Lines from the line with "[Untyped.handle_value] below), and" to the line with "then Some T_thinking" in the entries below, and only those, must be output exactly, with both ends included.

(Saved data entries)
"""
(** The events of a batch of complete lines: [if (!parsed) continue]. *)
Fixpoint decode_lines (lines : list jsstring) : list JSON :=
  match lines with
  | [] => []
  | line :: rest =>
      let parsed := parseSSEData line in
      if truthy parsed then parsed :: decode_lines rest else decode_lines rest
  end.

(** One chunk: [buffer += chunk; lines = buffer.split("\n");
    buffer = lines.pop() || ""], then the events of [lines]. *)
Definition feed (buffer chunk : jsstring) : list JSON * jsstring :=
  let '(lines, held) := pop (split_lines (buffer ++ chunk)) in
  (decode_lines lines, held).

(** All events of a chunk sequence, from a given buffer. *)
Fixpoint decode_from (buffer : jsstring) (chunks : list jsstring) : list JSON :=
  match chunks with
  | [] => []
  | chunk :: rest =>
      let '(events, buffer') := feed buffer chunk in
      events ++ decode_from buffer' rest
  end.

(** A fresh decoder starts with [let buffer = ""]. *)
Definition decode_chunks (chunks : list jsstring) : list JSON :=
  decode_from [] chunks.

(** ** [types.ts] *)

Inductive MsgType :=
| T_content | T_thinking | T_tool_calls | T_tool_start
| T_tool_result | T_tool_error | T_error | T_done.

(** [ToolCallData]. [arguments] is optional here because [run] reads it as
    [tc.function.arguments || "{}"]. *)
Record ToolFunction := {
  fn_name : jsstring;
  fn_arguments : option jsstring;
}.

Record ToolCallData := {
  tc_id : jsstring;
  tc_function : ToolFunction;
}.

Record SSEMessage := {
  msg_type : MsgType;
  msg_text : option jsstring;
  msg_tool_calls : option (list ToolCallData);
  msg_tool_name : option jsstring;
  msg_args : option JSON;
  msg_result : option jsstring;
  msg_content : option jsstring;
  msg_error : option jsstring;
}.

(** Truth value of an optional string field: absent and [""] are falsy. *)
Definition present (o : option jsstring) : bool :=
  match o with
  | Some s => nonempty s
  | None => false
  end.

(** [o || d] for an optional string. *)
Definition or_default (o : option jsstring) (d : jsstring) : jsstring :=
  match o with
  | Some (c :: s) => c :: s
  | _ => d
  end.

(** *** [parsed as SSEMessage]

    The cast is unchecked in the source. [as_SSEMessage] recognises the
    parsed values that have the declared shape and reads them field by field;
    it is not part of [run], which handles every parsed value (see
    [Untyped.handle_value] below), and serves to relate the two. *)

Definition msg_type_of (s : jsstring) : option MsgType :=
  if str_eqb s (str "content") then Some T_content
  else if str_eqb s (str "thinking") then Some T_thinking
  else if str_eqb s (str "tool_calls") then Some T_tool_calls
  else if str_eqb s (str "tool_start") then Some T_tool_start
  else if str_eqb s (str "tool_result") then Some T_tool_result
  else if str_eqb s (str "tool_error") then Some T_tool_error
  else if str_eqb s (str "error") then Some T_error
  else if str_eqb s (str "done") then Some T_done
  else None.

(** An optional string property: [Some None] when absent. *)
Definition opt_string_field (k : string) (ms : list (jsstring * JSON))
  : option (option jsstring) :=
  match get_member (str k) ms with
  | None => Some None
  | Some (JString s) => Some (Some s)
  | Some _ => None
  end.

Definition tool_call_of (v : JSON) : option ToolCallData :=
  match v with
  | JObject ms =>
      match get_member (str "id") ms, get_member (str "function") ms with
      | Some (JString i), Some (JObject fs) =>
          match get_member (str "name") fs with
          | Some (JString n) =>
              a ← opt_string_field "arguments" fs;
              Some {| tc_id := i;
                      tc_function := {| fn_name := n; fn_arguments := a |} |}
          | _ => None
          end
      | _, _ => None
      end
  | _ => None
  end.

Fixpoint tool_calls_of (vs : list JSON) : option (list ToolCallData) :=
  match vs with
  | [] => Some []
  | v :: r => tc ← tool_call_of v; tcs ← tool_calls_of r; Some (tc :: tcs)
  end.

Definition as_SSEMessage (parsed : JSON) : option SSEMessage :=
  match parsed with
  | JObject ms =>
      match get_member (str "type") ms with
      | Some (JString t) =>
          ty ← msg_type_of t;
          text ← opt_string_field "text" ms;
          calls ← match get_member (str "tool_calls") ms with
                  | None => Some None
                  | Some (JArray vs) => Some <$> tool_calls_of vs
                  | Some _ => None
                  end;
          tool_name ← opt_string_field "tool_name" ms;
          result ← opt_string_field "result" ms;
          content ← opt_string_field "content" ms;
          error ← opt_string_field "error" ms;
          Some {| msg_type := ty; msg_text := text; msg_tool_calls := calls;
                  msg_tool_name := tool_name;
                  msg_args := get_member (str "args") ms;
                  msg_result := result; msg_content := content;
                  msg_error := error |}
      | _ => None
      end
  | _ => None
  end.

(** ** [MyRuntimeProvider.tsx]: [createModelAdapter(...).run]

    First the body of the loop with the types the source declares: an event
    is an [SSEMessage], a part has string fields. *)

(** [ThreadAssistantContentPart], in the two shapes [run] builds: a text part
    and a tool-call part, whose [result] is absent until it is assigned. *)
Inductive ContentPart :=
| TextPart (text : jsstring)
| ToolCallPart (toolCallId toolName : jsstring) (args : JSON)
    (argsText : jsstring) (result : option jsstring).

(** The variables of [run] that outlive one event. *)
Record State := {
  contentParts : list ContentPart;
  currentTextIndex : Z;
  toolCallsIndex : Z;
}.

Definition initial_state : State :=
  {| contentParts := []; currentTextIndex := -1; toolCallsIndex := -1 |}.

(** [parts[i]], [undefined] out of range. *)
Definition at_index (parts : list ContentPart) (i : Z) : option ContentPart :=
  if (i <? 0)%Z then None else parts !! Z.to_nat i.

(** The text of the part that [case "content"] appends to: [None] when
    [currentTextIndex === -1 || !contentParts[currentTextIndex] ||
    contentParts[currentTextIndex].type !== "text"]. *)
Definition open_text (st : State) : option jsstring :=
  if (currentTextIndex st =? -1)%Z then None
  else match at_index (contentParts st) (currentTextIndex st) with
       | Some (TextPart t) => Some t
       | Some (ToolCallPart _ _ _ _ _) => None
       | None => None
       end.

(** [case "content"], under [if (message.text)]. *)
Definition on_content (text : jsstring) (st : State) : State :=
  match open_text st with
  | None =>
      {| contentParts := contentParts st ++ [TextPart text];
         currentTextIndex := Z.of_nat (length (contentParts st));
         toolCallsIndex := toolCallsIndex st |}
  | Some t =>
      {| contentParts :=
           <[Z.to_nat (currentTextIndex st) := TextPart (t ++ text)]>
             (contentParts st);
         currentTextIndex := currentTextIndex st;
         toolCallsIndex := toolCallsIndex st |}
  end.

(** [tc.function.arguments || "{}"] *)
Definition raw_arguments (tc : ToolCallData) : jsstring :=
  or_default (fn_arguments (tc_function tc)) (str "{}").

(** The part pushed for one announced call; [None] when [JSON.parse]
    throws. *)
Definition tool_call_part (tc : ToolCallData) : option ContentPart :=
  parsed ← JSON_parse (raw_arguments tc);
  Some (ToolCallPart (tc_id tc) (fn_name (tc_function tc)) parsed
          (raw_arguments tc) None).

(** [for (const tc of message.tool_calls) contentParts.push(...)]: the parts
    after the loop, and the exception that ended it early, if any. *)
Fixpoint push_tool_calls (tcs : list ToolCallData) (parts : list ContentPart)
  : list ContentPart * option Exn :=
  match tcs with
  | [] => (parts, None)
  | tc :: rest =>
      match tool_call_part tc with
      | Some p => push_tool_calls rest (parts ++ [p])
      | None => (parts, Some SyntaxError)
      end
  end.

(** The loop of [case "tool_result"]: the first tool-call part of that name
    gets the result, then [break]. *)
Fixpoint set_result (name res : jsstring) (parts : list ContentPart)
  : list ContentPart :=
  match parts with
  | [] => []
  | TextPart t :: rest => TextPart t :: set_result name res rest
  | ToolCallPart i n a raw r :: rest =>
      if str_eqb n name then ToolCallPart i n a raw (Some res) :: rest
      else ToolCallPart i n a raw r :: set_result name res rest
  end.

(** The text of the notice of [case "tool_error"]: U+26A0 U+FE0F, then
    [" Tool Error: "], the message and two line feeds. *)
Definition tool_error_text (message : jsstring) : jsstring :=
  [9888; 65039] ++ str " Tool Error: " ++ message ++ LF ++ LF.

(** How the [switch] statement is left. *)
Inductive Completion :=
| Normal
| Throw (e : Exn)
| Return.

Definition with_parts (parts : list ContentPart) (st : State) : State :=
  {| contentParts := parts; currentTextIndex := currentTextIndex st;
     toolCallsIndex := toolCallsIndex st |}.

(** The [switch (message.type)] of [run], with the state it leaves behind. *)
Definition handle_message (m : SSEMessage) (st : State) : Completion * State :=
  match msg_type m with
  | T_thinking => (Normal, st)
  | T_content =>
      match msg_text m with
      | Some (c :: text) => (Normal, on_content (c :: text) st)
      | _ => (Normal, st)
      end
  | T_tool_calls =>
      match msg_tool_calls m with
      | Some (tc :: tcs) =>
          let start := Z.of_nat (length (contentParts st)) in
          match push_tool_calls (tc :: tcs) (contentParts st) with
          | (parts, None) =>
              (Normal, {| contentParts := parts; currentTextIndex := -1;
                          toolCallsIndex := start |})
          | (parts, Some e) =>
              (Throw e, {| contentParts := parts;
                           currentTextIndex := currentTextIndex st;
                           toolCallsIndex := start |})
          end
      | _ => (Normal, st)
      end
  | T_tool_start => (Normal, st)
  | T_tool_result =>
      match msg_tool_name m, msg_result m with
      | Some (c :: name), Some (d :: res) =>
          (Normal, with_parts (set_result (c :: name) (d :: res) (contentParts st)) st)
      | _, _ => (Normal, st)
      end
  | T_tool_error =>
      match msg_error m with
      | Some (c :: e) =>
          (Normal, with_parts (contentParts st ++ [TextPart (tool_error_text (c :: e))]) st)
      | _ => (Normal, st)
      end
  | T_error =>
      (Throw (JSError (str "Error") (or_default (msg_error m) (str "Stream error"))), st)
  | T_done => (Return, st)
  end.

(** What the consumer receives from one [yield]. The array is copied but the
    part objects are shared with [contentParts] and change under later events;
    a snapshot is recorded with the values its parts have when it is
    yielded. *)
Definition Snapshot := list ContentPart.

(** [if (contentParts.length > 0) yield { content: [...contentParts] }] *)
Definition yield_parts (st : State) : list Snapshot :=
  match contentParts st with
  | [] => []
  | _ :: _ => [contentParts st]
  end.

(** One event inside [try { ... } catch (e) { ... }]: what is yielded, and
    the state the loop goes on with, or [None] after [return]. The handler of
    the [catch] only logs, so a thrown exception ends the event and nothing
    more. *)
Definition process_message (m : SSEMessage) (st : State)
  : list Snapshot * option State :=
  match handle_message m st with
  | (Normal, st') => (yield_parts st', Some st')
  | (Throw _, st') => ([], Some st')
  | (Return, _) => ([], None)
  end.

(** The events of a turn, one after the other. *)
Fixpoint run_messages (ms : list SSEMessage) (st : State)
  : list Snapshot * option State :=
  match ms with
  | [] => ([], Some st)
  | m :: rest =>
      match process_message m st with
      | (ys, Some st') =>
          let '(ys', r) := run_messages rest st' in (ys ++ ys', r)
      | (ys, None) => (ys, None)
      end
  end.

(** The Turn Assembler on a whole event sequence: the snapshots of the
    events, and the final one when the events run out without [done]. *)
Definition assemble (ms : list SSEMessage) : list Snapshot :=
  match run_messages ms initial_state with
  | (ys, Some st) => ys ++ yield_parts st
  | (ys, None) => ys
  end.

(** ** [run] on the frames as they are at run time

    The same code on whatever [JSON.parse] returned. A field may hold any
    value: the tests [if (message.text)] and the like are [ToBoolean], the
    comparison of names is [===], the notice of a tool error and the argument
    of [JSON.parse] are converted with [ToString], and a property read on
    [null] or [undefined], a call of something that is not a function and an
    iteration over something that is not iterable throw a [TypeError], which
    the [catch] of the event swallows. *)

Module Untyped.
"""
▸ **Written answer**:
    [Untyped.handle_value] below), and serves to relate the two. *)

Definition msg_type_of (s : jsstring) : option MsgType :=
  if str_eqb s (str "content") then Some T_content
  else if str_eqb s (str "thinking") then Some T_thinking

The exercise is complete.